ASSIGNED TASK. Look for the word "nowSec" in the entries below, then copy every line that has it.

INFORMATION.
Lemma hexToBytes_padded_hex bs : bytes_ok bs -> hexToBytes_padded (bytesToHex bs) = bs.
Proof.
  intros Hok. pose proof (hexToBytes_bytesToHex bs Hok) as H. unfold hexToBytes in H. unfold hexToBytes_padded. destruct (hex_pairs _) as [ps|] eqn:E; [|done].
  pose proof (hex_pairs_even _ _ E) as Hodd. rewrite length_list_ascii in Hodd. rewrite Hodd, E. by apply Returns_inj in H.
Qed.

Lemma toLower_patchHash bs : toLowerCase (computePatchHash bs) = computePatchHash bs.
Proof. apply toLowerCase_hex. Qed.

Lemma wire_ok_rescore p d : wire_ok p -> 0 <= d <= MAX_WIRE_SCORE_DELTA -> wire_ok (with_scoreDelta p d).
Proof. intros (H1 & H2 & H3 & H4 & _ & H6) Hd. unfold wire_ok, with_scoreDelta. cbn. tauto. Qed.

Record prepared_ok (s : CortexState) (p : PreparedSubmit) : Prop := {
  po_snapshot : parentStateSnapshot p = s;
  po_wire : wire_ok (pr_decoded p);
  po_bytes : patchBytes (pr_parsed p) = patch_wire (pr_decoded p);
  po_parent : ps_parentStateRoot (pr_parsed p) = root_hex s;
  po_root : rootAtEvaluation p = root_hex s;
  po_applies : exists s', applyPatch s (pr_decoded p) true = Returns (PatchSuccess s');
  po_canonical : canonicalHex p = bytesToHex (patch_wire (with_scoreDelta (pr_decoded p) 0));
  po_hash : pr_originalPatchHash p = computePatchHash (patch_wire (with_scoreDelta (pr_decoded p) 0));
  po_key : dedupKey p = dedup_key (root_hex s) (pr_originalPatchHash p)
}.

Lemma reject_not_prepared code c c1 p : reject code c = (c1, Returns (inr p)) -> False.
Proof. unfold reject, rejectSubmission, mbind, core_bind, modify, mret, core_ret. by intros [=]. Qed.

Lemma prepared_is (p q : PreparedSubmit) c c1 : mret (M:=core_op) (inr p : SubmitResponse + PreparedSubmit) c = (c1, Returns (inr q)) -> c1 = c /\ q = p.
Proof. by intros [= <- <-]. Qed.

Lemma normalizeHexBytes_ok v hex bs : normalizeHexBytes v = Some (hex, bs) -> bytes_ok bs.
Proof. unfold normalizeHexBytes. destruct v; try done. destruct (negb _); [done|]. destruct (Nat.odd _); [done|]. intros [= <- <-]. apply hexToBytes_padded_ok. Qed.

Lemma parseSubmitBody_ok body m parsed : parseSubmitBody body m = inr parsed -> bytes_ok (patchBytes parsed) /\ Z.of_nat (length (patchBytes parsed)) <= m.
Proof.
  unfold parseSubmitBody. destruct (body_fields body) as [r|]; [|done]. cbv zeta. destruct (existsb _ _); [done|]. destruct (normalizeHexBytes _) as [[hex bs]|] eqn:E; [|done].
  destruct (_ =? _)%nat; [done|]. destruct (Z.ltb_spec m (Z.of_nat (length bs))) as [|Hm]; [done|]. destruct (default JUndefined (jsmap_get "parentStateRoot"%string r)); try done.
  destruct (default JUndefined (jsmap_get "minerAddress"%string r)); try done.
  destruct (negb _); [done|]. destruct (negb _); [done|]. intros [= <-]. cbn [patchBytes]. split; [by eapply normalizeHexBytes_ok|done].
Qed.

Lemma prepare_patch_ok cfg now threshold parsed c c1 p : chain_inv (conf c) -> bytes_ok (patchBytes parsed) ->
  prepare_patch cfg now threshold parsed c = (c1, Returns (inr p)) ->
  c1 = c /\ prepared_ok (liveState (conf c)) p /\ screenerThresholdPpm p = threshold /\ pr_parsed p = parsed /\ pr_now p = now
  /\ pr_freezeGeneration p = freezeGeneration (freezing c) /\ jsmap_get (dedupKey p) (submitDedup (receipts c)) = None.
Proof.
  intros Hc Hb. destruct (known_live _ Hc) as [Hok Hroot _]. unfold prepare_patch. rewrite step_get.
  destruct (String.eqb_spec (ps_parentStateRoot parsed) (toLowerCase (liveRoot (conf c)))) as [Hp|]; cbn [negb]; [|by intros ?%reject_not_prepared].
  destruct (decodePatch _) as [decoded|e] eqn:Hd; [|by intros ?%reject_not_prepared]. destruct (decodePatch_inv _ _ Hb Hd) as [Hw Hbytes].
  destruct (String.eqb_spec (toLowerCase (bytesToHex (parentStateRoot decoded))) (ps_parentStateRoot parsed)); cbn [negb]; [|by intros ?%reject_not_prepared].
  intros H. apply core_bind_Returns in H as (c2 & pre & E & H). apply run_Returns in E as [-> E]. destruct pre as [s'|err]; [|by apply reject_not_prepared in H].
  apply core_bind_Returns in H as (c2 & bs & E2 & H). apply run_Returns in E2 as [-> E2].
  assert (Hw0 : wire_ok (with_scoreDelta decoded 0)) by (apply wire_ok_rescore; [done|split; vm_compute; congruence]). rewrite encodePatch_wire in E2 by done. apply Returns_inj in E2 as <-.
  rewrite Hroot, toLower_root_hex in *. destruct (jsmap_get _ _) as [t|] eqn:Ek; [by apply reject_not_prepared in H|]. apply prepared_is in H as [-> ->].
  split; [done|]. split; [|by repeat split]. constructor; cbn [parentStateSnapshot pr_decoded pr_parsed rootAtEvaluation canonicalHex pr_originalPatchHash dedupKey]; try done.
  - by exists s'.
  - apply toLowerCase_hex.
  - apply toLower_patchHash.
  - by rewrite Hp.
Qed.

(** A submission is prepared only by a coordinator that signs: not frozen, healthy, on the current epoch, with a baseline. *)
Lemma prepare_inv cfg chain signer nowMs body c c1 p : chain_inv (conf c) -> prepareSubmitEvaluation cfg chain signer nowMs body c = (c1, Returns (inr p)) ->
  conf c1 = conf c /\ prepared_ok (liveState (conf c)) p /\ pr_now p = nowSec nowMs /\ pr_freezeGeneration p = freezeGeneration (freezing c1)
  /\ frozen (freezing c) = false /\ signingEnabled (health c1) = true /\ getV4CurrentEpoch chain = Returns (cf_epoch cfg) /\ is_Some signer
  /\ jsmap_get (dedupKey p) (submitDedup (receipts c1)) = None
  /\ exists baseline, effectiveBaselinePpm c1 = Some baseline /\ effectiveScreenerThresholdPpm cfg c1 baseline = Returns (screenerThresholdPpm p).
Proof.
  intros Hc H. assert (Hconf : conf c1 = conf c) by (pose proof (prepare_same (conf c) cfg chain signer nowMs body c eq_refl) as Hx; cbv beta in Hx; by rewrite H in Hx).
  unfold prepareSubmitEvaluation in H. cbv zeta in H. rewrite step_modify, step_get in H. set (c2 := gcPending cfg (nowSec nowMs) c) in *.
  assert (Hc2 : conf c2 = conf c) by apply gcPending_conf.
  destruct (frozen (freezing c2)) eqn:Hf; [by apply reject_not_prepared in H|]. apply core_bind_Returns in H as (c3 & ec & E3 & H).
  destruct ec as [[]|]; [|by apply reject_not_prepared in H..]. rewrite step_get in H.
  assert (Hep : getV4CurrentEpoch chain = Returns (cf_epoch cfg) /\ conf c3 = conf c2).
  { split.
    - unfold epoch_gate, try_catch in E3. destruct ((b ← checkEpochStillCurrent cfg chain; mret (Some b)) c2) as [c4 [ob|e]] eqn:E4; [|done].
      injection E3 as <- ->. apply core_bind_Returns in E4 as (c5 & b & E5 & E4). injection E4 as <- ->.
      unfold checkEpochStillCurrent in E5. apply core_bind_Returns in E5 as (c6 & e & E6 & E5). apply run_Returns in E6 as [-> E6]. destruct (Z.eqb_spec e (cf_epoch cfg)) as [->|]; [done|].
      rewrite step_modify, step_get in E5. case_bool_decide; by injection E5.
    - pose proof (epoch_gate_same (conf c2) cfg chain c2 eq_refl) as Hx. cbv beta in Hx. by rewrite E3 in Hx. }
  destruct Hep as [Hep Hc3]. destruct (signingEnabled (health c3)) eqn:Hs; cbn [negb] in H; [|by apply reject_not_prepared in H].
  destruct signer as [sign|]; [|by apply reject_not_prepared in H]. destruct (effectiveBaselinePpm c3) as [baseline|] eqn:Hb; [|by apply reject_not_prepared in H].
  apply core_bind_Returns in H as (c4 & threshold & Et & H). apply run_Returns in Et as [-> Et]. destruct (parseSubmitBody _ _) as [code|parsed] eqn:Ep; [by apply reject_not_prepared in H|].
  apply prepare_patch_ok in H as (-> & Hp & Ht & _ & Hn & Hg & Hk); [|by rewrite Hc3, Hc2|by eapply parseSubmitBody_ok].
  split; [done|]. split; [by rewrite Hc3, Hc2 in Hp|]. split; [done|]. split; [done|]. split; [by rewrite <- (proj2 (gcPending_health cfg (nowSec nowMs) c))|].
  split; [done|]. split; [done|]. split; [done|]. split; [done|]. exists baseline. by rewrite Ht.
Qed.

(** ** What a signed receipt has passed *)
Lemma rejection_not_signed code c c1 env : rejectSubmission code c = (c1, Returns (Signed env)) -> False.
Proof. unfold rejectSubmission, mbind, core_bind, modify, mret, core_ret. by intros [=]. Qed.

(** The signer signed [r], and the bookkeeping is done. *)
Record signed_by (cfg : CoreTexCoordinatorConfig) (signer : option CoreTexReceiptSigner) (p : PreparedSubmit) (r : CoreTexReceiptPayload) (screeners : Z) (env : ReceiptEnvelope)
  (c c1 : Core) : Prop := {
  sb_hashes : isLowerBytes32 (r_evalReportHash r) = true /\ isLowerBytes32 (r_artifactHash r) = true;
  sb_signed : exists sign sg, signer = Some sign /\ sign (ps_miner (pr_parsed p)) r = Returns sg /\ signed_ok sg = true
    /\ env = envelope_of cfg r sg screeners /\ c1 = on_receipts (record_receipt p r sg env) c
}.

TASK RESPONSE.
  conf c1 = conf c /\ prepared_ok (liveState (conf c)) p /\ pr_now p = nowSec nowMs /\ pr_freezeGeneration p = freezeGeneration (freezing c1)
  unfold prepareSubmitEvaluation in H. cbv zeta in H. rewrite step_modify, step_get in H. set (c2 := gcPending cfg (nowSec nowMs) c) in *.
  split; [done|]. split; [by rewrite Hc3, Hc2 in Hp|]. split; [done|]. split; [done|]. split; [by rewrite <- (proj2 (gcPending_health cfg (nowSec nowMs) c))|].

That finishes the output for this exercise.